Moira Weigel, author of Labor of Love
In Seasonal Associate, Heike Geissler proves to us, with playful and elegant certainty, that a job is never just a job. Her daily experiences during the Christmas rush in an all-too-real German Amazon warehouse serve as a launchpad for beautifully layered reflections on politics, money, workplace crushes, anxiety, the possibility of choice, and how thinking might navigate a world that almost totally refuses it. As Amazon, and corporations like it, continue to eat the world, this book pulls back the curtain and gives life to all our accursed questions and reflections about how things work (and don't work) behind the scenes. Truly a book for our age.
Jacob Wren, author of Authenticity Is a Feeling and Polyamorous Love Song
...chillingly effective, not least for its accumulation of details, which seem both aggressively banal and freighted with an excess of symbolic meaning....The ubiquitous linguistic debasement and corporate doublespeak is made strange and new again, the small humiliations and injustices pile up along with their psychological and social consequences.
Geissler's account of her time at Amazon is more than a workplace exposé. Hovering somewhere between memoir, cultural criticism, and fiction, it's a compelling meditation on the psychological and physical harm of working for a large corporation in a society driven by neoliberal economic goals.
...Geissler is exploring questions of labor and identity in the twenty-first century and the ways in which work does and does not define us. If this book was simply a chronicle of her time working at Amazon, it would be compelling enough—but the narrative risks she takes pay off, making it so much more.
Words Without Borders
...a bleak meditation on 21st-century drudgery.

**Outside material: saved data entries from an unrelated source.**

Lemma ssl_unless_live failed what k o k' : ssl_unless failed what k = (o, k') -> live k' = live k /\ (o = Ok tt <-> failed = false).
Proof.
  unfold ssl_unless, throw_ssl, getSSLErrors, writeSSLErrors, xbind, xret, xthrow. destruct failed; intros [= <- <-]; [ | done ].
  rewrite ERR_clear_live. split; [ done | ]. by split.
Qed.

Lemma throw_ssl_live {A} what k (o : outcome A) k' : throw_ssl what k = (o, k') -> live k' = live k.
Proof. unfold throw_ssl, getSSLErrors, writeSSLErrors, xbind, xthrow. intros [= _ <-]. apply ERR_clear_live. Qed.

Definition chain_set (ca : option Z) : gset Z := match ca with Some h => {[h]} | None => ∅ end.

Definition keeps_live {A} (m : X kernel A) : Prop := forall k o k', m k = (o, k') -> live k' = live k.
Definition gives_chain (ca : option Z) (m : X kernel unit) : Prop := forall k o k', m k = (o, k') ->
  live k' = live k ∖ (if o is Ok _ then chain_set ca else ∅).

Lemma gives_chain_bind {A} ca (m : X kernel A) f : keeps_live m -> (forall a, gives_chain ca (f a)) -> gives_chain ca (xbind m f).
Proof.
  intros Hm Hf k o k'. unfold xbind. destruct (m k) as [ [ a | e | ] k1 ] eqn:Hk; apply Hm in Hk; rewrite <- Hk.
  - apply Hf.
  - intros [= <- <-]. set_solver.
  - intros [= <- <-]. set_solver.
Qed.

Lemma keeps_sys f : (forall k rc k', f k = (rc, k') -> live k' = live k) -> keeps_live (sys f).
Proof. intros Hf k o k'. unfold sys. destruct (f k) as [ rc k1 ] eqn:Hk. intros [= _ <-]. by eapply Hf. Qed.

Lemma keeps_live_unless failed what : keeps_live (ssl_unless failed what).
Proof. intros k o k' Hu. by apply ssl_unless_live in Hu as [ -> _ ]. Qed.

In its broadest sense, it is a meditation on the psychological impact of precarious modern work, of how it can settle inside your bones and hollow out the things that make you human.
I haven't ever read anything quite like it. The story follows a freelance writer low on cash who takes on a short-term contract at Amazon's Leipzig warehouse through the winter season. If you're interested in precarious work, the gig economy and how to find a language that accurately describes the emotional landscape of modern work, then this is for you!
An affecting account of precarious labor and demoralizing drudgery, Seasonal Associate exemplifies the minimum wage memoir we need right now. With a keen sense of plain-spoken perspective, Geissler never sensationalizes, instead opting to recount the tedium in terms of unflinching honesty. An exemplary piece of work.